Re: Boolean Buyers Beware ... AIX compiler bug --- PMR 26241,756



***.dunbar <***.dunbar@xxxxxxxxx> wrote:

Boolean Buyers Beware ... AIX compiler bug --- PMR 26241,756.

Hint: _Tag _M_tag:8; is the line that causes the problem; an 8-bit
holder of enum data.

Test Case Essentials:
--------------------
class NQNString {
public:
enum _Tag {_S_leaf, _S_concat, _S_substringfn, _S_function};
volatile int _M_ref_count; // 32-bit int used in tcpip to
32-bit clients
_Tag _M_tag:8; // 8-bit char is as large as
we need
int _M_incr() {return fetch_and_add(&_M_ref_count, 1);}
int _M_decr() {return fetch_and_add(&_M_ref_count,-1);}
};

void *ThreadFunc(void *threadid) {
for (int i = 0; i < 100000000; ++i) {
gs._M_incr(); // atomicly increment
gs._M_tag=NQNString::_S_concat; // set it to one
if(gs._M_decr() == 0 ) ++*(int*)0; // ref_count should never go
to zero!
}
return 0;
}

First of all, please note that C++ makes no definitions about threads
at all, and provides no guarantees whatsoever concerning thread-safety.
Thus, it's purely an extension your vendor provides, reliable or unreliable.
Make sure you know what you're doing, but the C++ standard offers you nothing
here.

The Bug:
-------
1. ref_count is incremented/decremented consistently using AIX atomic
ops

Thus, test_and_set() works according to what was intented by the
vendor.

2. _M_tag assignment causes both ref_count and _tag to be loaded into
a 64-bit register, updated by twiddling bits, and stored non-
atomicly.

Well, if that is the only way how to access an 8 bit field on the
architecture, that's it. If you want thread-safe access on a
structure, use a mutex, hopefully provided by the implementation.

PMR 26241,756.
-------------
IBM identified a source work-around, and claimed the problem was our
source.
A TechNote was published but fails to relate to our 64-bit experience.

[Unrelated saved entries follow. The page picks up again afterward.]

(* ===== verification/SessionRxKeeps.v ===== *)
(** Received packets keep the counters of PPPoE sessions right. *)
From coqutil Require Import Datatypes.RecordSetters.
From S2P Require Import Prelude.
From S2P Require Import Const.
From S2P Require Import ConstApp.
From S2P Require Import ConstStream.
From S2P Require Import ProtoTypes.
From S2P Require Import Timer.
From S2P Require Import Enc.
From S2P Require Import EncodeEth.
From S2P Require Import Stream.
From S2P Require Import Session.
From S2P Require Import SessionDhcp.
From S2P Require Import SessionIgmp.
From S2P Require Import SessionAccess.
From S2P Require Import SessionTx.
From S2P Require Import SessionSys.
From S2P Require Import SessionCount.
From S2P Require Import SessionKeeps.
Import RecordSetters.DoubleBraceUpdate.
From stdpp Require Import gmap list strings.
Open Scope Z_scope.

(** * IGMP *)

Lemma view_igmp_rx igmp x : view_of (bbl_igmp_rx igmp x) = view_of x.
Proof. cbv beta delta [bbl_igmp_rx]. vwalk. Qed.
Lemma view_mc_account b i x : view_of (mc_account b i x) = view_of x.
Proof. cbv beta delta [mc_account]. vwalk. Qed.
#[export] Hint Rewrite view_igmp_rx view_mc_account : view.
Lemma view_mc_group dst bbl ts x i : view_of (mc_group dst bbl ts x i) = view_of x.
Proof. cbv beta delta [mc_group]. vwalk. Qed.

Lemma view_foldl {A} (f : st -> A -> st) l x : (forall x a, view_of (f x a) = view_of x) -> view_of (foldl f x l) = view_of x.
Proof. intros H. revert x. induction l as [|a l IH]; intros x; [done|]. cbn. by rewrite IH, H. Qed.

#[export] Instance rx_ipv4_mc_keeps eth ipv4 ts : Keeps (bbl_access_rx_ipv4_mc eth ipv4 ts).
Proof.
  intros o x _ Hg. cbv beta delta [bbl_access_rx_ipv4_mc]. apply safe_opt. intros b. apply safe_ok.
  rewrite view_foldl; [done|]. intros. apply view_mc_group.
Qed.

(** * Authentication and the network protocols *)

Lemma view_lcp_is f x : view_of (up_lcp f x) = lcp_is (p_state (f (s_lcp (ss x)))) (view_of x).
Proof. reflexivity. Qed.

(** [up_lcp] of anything but the state. *)
Lemma view_lcp f x : p_state (f (s_lcp (ss x))) = p_state (s_lcp (ss x)) -> view_of (up_lcp f x) = view_of x.
Proof. intros H. by rewrite view_lcp_is, H. Qed.

Lemma view_lcp_respond c i x : view_of (lcp_respond c i x) = view_of x.
Proof. unfold lcp_respond. rewrite view_send. reflexivity. Qed.
Lemma view_verified a x : view_of (bbl_access_l2tp_stream_force_verified a x) = view_of x.
Proof. cbv beta delta [bbl_access_l2tp_stream_force_verified]. vwalk. Qed.
Lemma view_verified_all l x : view_of (foldl (fun x a => bbl_access_l2tp_stream_force_verified a x) x l) = view_of x.
Proof. apply view_foldl. intros. apply view_verified. Qed.
Lemma view_start_network x : view_of (start_network x) = view_of x.
Proof. cbv beta delta [start_network]. vwalk. Qed.
Lemma view_note_established ts x : view_of (note_established ts x) = view_of x.
Proof. cbv beta delta [note_established]. unfold view_of. change (gl (upg ?f x)) with (f (gl x)). cbv beta. by case_match. Qed.
Lemma view_ncp_open b x : view_of (bbl_session_ncp_open b x) = view_of x.
Proof. cbv beta delta [bbl_session_ncp_open]. vwalk. Qed.
Lemma view_ncp_close b x : view_of (bbl_session_ncp_close b x) = view_of x.
Proof. cbv beta delta [bbl_session_ncp_close]. vwalk. Qed.
#[export] Hint Rewrite view_lcp_respond view_verified view_verified_all view_start_network view_note_established view_ncp_open view_ncp_close : view.

Lemma l2tp_view m n x : safe (fun x' => view_of x' = view_of x) (bbl_access_l2tp m n x).
Proof.
  unfold bbl_access_l2tp. apply safe_opt. intros msg. case_match; [done|]. apply safe_opt. intros sub. apply safe_opt. intros [k|]; [|done].
  case_match; [|done]. apply safe_ok. by rewrite view_verified_all.
Qed.

(** A change of state of a running session. *)
Lemma update_running o x y new :
  good o (view_of y) -> view_of x = view_of y -> running (view_of y) -> new <> BBL_IDLE -> new <> BBL_MAX ->
  (pending new = true -> pending (v_state (view_of y)) = true) -> (v_state (view_of y) <> BBL_PPP_LINK) ->
  safe (fun x' => good o (view_of x')) (bbl_session_update_state new x).
Proof.
  intros Hg Hv Hr ? ? Hp Hl. apply update_good; rewrite Hv; [done|by apply move_running|by eapply good_lcp].
Qed.

Lemma auth_success_keeps m n : keeps_if (fun v => v_state v = BBL_PPP_AUTH) (auth_success m n).
Proof.
  intros o x Hs Hg. cbv beta delta [auth_success]. eapply ok_bind; [apply l2tp_view|]. intros y Hy. cbv beta in Hy. apply safe_opt. intros msg.
  set (z := if n =? 0 then y else _). assert (Hz : view_of z = view_of x) by (subst z; rewrite <- Hy; case_match; reflexivity). clearbody z.
  eapply ok_bind; [apply (update_running o z x); unfold running; rewrite ?Hs; done|]. intros w Hw. cbv beta in Hw. walk.
Qed.

Lemma auth_failure_keeps : keeps_if (fun v => v_state v = BBL_PPP_AUTH) auth_failure.
Proof.
  intros o x Hs Hg. unfold auth_failure. eapply update_then; [by apply good_counted|apply move_running; unfold running; rewrite ?Hs; done|].
  intros y _ Hc. apply safe_ok. rewrite view_send_term_request. by apply good_closed.
Qed.

#[export] Hint Extern 1 (safe _ (auth_success _ _ _)) => apply auth_success_keeps; assumption : keeps.
#[export] Hint Extern 1 (safe _ (auth_failure _)) => apply auth_failure_keeps; assumption : keeps.

#[export] Instance rx_pap_keeps pap : Keeps (bbl_access_rx_pap pap).
Proof. intros o x _ Hg. cbv beta delta [bbl_access_rx_pap]. walk. Qed.
#[export] Instance rx_chap_keeps chap : Keeps (bbl_access_rx_chap chap).
Proof. intros o x _ Hg. cbv beta delta [bbl_access_rx_chap]. walk. Qed.

(** Establishing a session whose LCP is not negotiated. *)
Lemma established_keeps ts : keeps_if (fun v => running v /\ negotiating (v_lcp v) = false) (bbl_access_rx_established_pppoe ts).
Proof.
  intros o x [Hr Hn] Hg. cbv beta delta [bbl_access_rx_established_pppoe]. case_match; [|exact Hg].
  eapply ok_bind; [apply (update_good o); rewrite ?view_note_established; [done|by apply move_running|done]|].
  intros y Hy. cbv beta in Hy. walk.
Qed.

#[export] Hint Rewrite view_lcp using (first [reflexivity | assumption]) : view.

(** The options of a protocol do not change its state. *)
Lemma keep_options_state p l q q' : keep_options p l q = Some q' -> p_state q' = p_state q.
Proof. unfold keep_options. case_match; [|by intros [= ->]]. intros (b & _ & [= <-])%bind_Some. reflexivity. Qed.
Lemma set_options_state bs l q q' : set_options bs l q = Some q' -> p_state q' = p_state q.
Proof. unfold set_options. intros (b & _ & [= <-])%bind_Some. reflexivity. Qed.
Lemma reject_lcp_options_state os q q' : reject_lcp_options os q = Some q' -> p_state q' = p_state q.
Proof.
  revert q. induction os as [|op os IH]; intros q; cbn; [by intros [= ->]|]. intros (q1 & H1 & ->%IH)%bind_Some. revert H1.
  unfold reject_lcp_option. repeat case_match; try done; try (by intros [= ->]). intros (b & _ & [= <-])%bind_Some. reflexivity.
Qed.

Lemma view_lcp_opt f x : (forall q q', f q = Some q' -> p_state q' = p_state q) -> safe (fun x' => view_of x' = view_of x) (up_lcp_opt f x).
Proof. intros H. unfold up_lcp_opt. destruct (f _) as [q|] eqn:E; [|done]. apply safe_ok. rewrite view_lcp; [done|]. by apply H in E. Qed.

#[export] Instance set_lcp_options_keeps bs l : Keeps (up_lcp_opt (set_options bs l)).
Proof.
  intros o x _ Hg. eapply ok_mono; [apply view_lcp_opt|intros ? ->; exact Hg]. intros ? ?. apply set_options_state.
Qed.

#[export] Instance prot_reject_keeps protocol : Keeps (prot_reject protocol).
Proof. intros o x _ Hg. cbv beta delta [prot_reject]. walk. Qed.

(** * The network control protocols *)

(** LCP is open: the session may be established. *)
Definition network (v : view) : Prop := running v /\ v_lcp v = BBL_PPP_OPENED.

Lemma established_network ts o x y :
  good o (view_of y) -> network (view_of y) -> view_of x = view_of y ->
  safe (fun x' => good o (view_of x')) (bbl_access_rx_established_pppoe ts x).
Proof. intros Hg [Hr Hl] Hv. apply established_keeps; rewrite Hv; [|done]. split; [done|by rewrite Hl]. Qed.
#[export] Hint Extern 1 (safe _ (bbl_access_rx_established_pppoe _ _)) =>
  match goal with H : good ?o (view_of ?x) |- _ => solve [eapply (established_network _ o _ x); [exact H | assumption | vsame]] end : keeps.

Lemma ip6cp_opened_keeps ts : keeps_if network (ip6cp_opened ts).
Proof. intros o x Hn Hg. cbv beta delta [ip6cp_opened]. walk. Qed.
Lemma ipcp_opened_keeps ts : keeps_if network (ipcp_opened ts).
Proof. intros o x Hn Hg. cbv beta delta [ipcp_opened]. walk. Qed.

(** [h] applied to a state with the view of [x]. *)
Lemma keeps_if_at P h o x y :
  keeps_if P h -> good o (view_of x) -> P (view_of x) -> view_of y = view_of x -> safe (fun x' => good o (view_of x')) (h y).
Proof. intros Hk Hg HP Hv. apply Hk; by rewrite Hv. Qed.

(** A state given a new name keeps what is known of the view. *)
Ltac at_view lem := match goal with Hg : good ?o (view_of ?x) |- _ => solve [eapply (keeps_if_at _ _ o x); [apply lem | exact Hg | congruence | vsame]] end.
#[export] Hint Extern 1 (safe _ (ip6cp_opened _ _)) => at_view ip6cp_opened_keeps : keeps.
#[export] Hint Extern 1 (safe _ (ipcp_opened _ _)) => at_view ipcp_opened_keeps : keeps.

http://www-1.ibm.com/support/docview.wss?rs=2239&uid=swg21259159

Problem
-------
In a multithreaded program, updating a bitfield variable may affect
the values of other variables.

That is definitely a problem. It is also a problem the C++ standardization
committee is aware of, see the discussion in comp.lang.c++.moderated.
I think it is really that: On some architectures, it is unreasonable
to expect that you can access structure units atomically (without adding
much overhead). If you need to be thread safe, you should protect the whole
thing by a mutex.

I cited section 9.6 of the C++ standard as justification for our
coding.

I don't think the C++ standard has a word to say about threads. Note
that a C++ compiler is always free to operate on an "as if" basis, i.e.
its implementation might do whatever it wants as long as the observed
result is the same. And as C++ only addresses single-threaded programs,
observed behaviour is only defined in this sense. Thus, your program
has been proven to work correctly for single-threaded by the compiler,
and thus the compiler is fine.

IBM Response:
------------
Section 9.6 of ISO14882 does not specify the mandatory bit-field
implementation in multithreaded environment.

A bit "off" I would call that. The problem is that the standard does
not say anything about multithreading. Leave alone how bitfields are
supposed to work..

The standard expects you to do something rational on your hardware.
IBM can do anything they like to bit-fields, but to subsume
non-bitfield POD data into your BITCONTAINER is wrong.

No, why? You seem to imply that an "allocation unit" itself is something
that can be addressed in a thread-safe way. There is no such guarantee
in the standard. An allocation unit might well be a byte, even if the
processor has no provisions to access that unit atomically.

To avoid the compiler bug, we changed _M_tag to remove the
implication of bits,
and therefore stop IBM from "inventing this BITCONTAINER construct"
when none was
intended or implied in our code.

A "bitcontainer" is nothing specified in C++. Compilers may use that
*if* they can prove correct behaivor on the virtual machine C++ defines.
And that one is single-threaded. Thus, *formally* the code is running
into undefined-behaivour land. IBM provides additional guarantees to
you when allowing you to run multi-threaded code. As it seems, they don't
express them very clearly.

So what do you think? Our bug or theirs?

Your bug to depend on something that isn't specified. But unfortunately,
C++ doesn't specify anything here, and still one needs multithreading.

Thus, IBM may specify whatever they found reasonable. Aparently,
that's different from what you expected or think it's reasonable.
Thus, probably bad documentation.

So long,
Thomas
.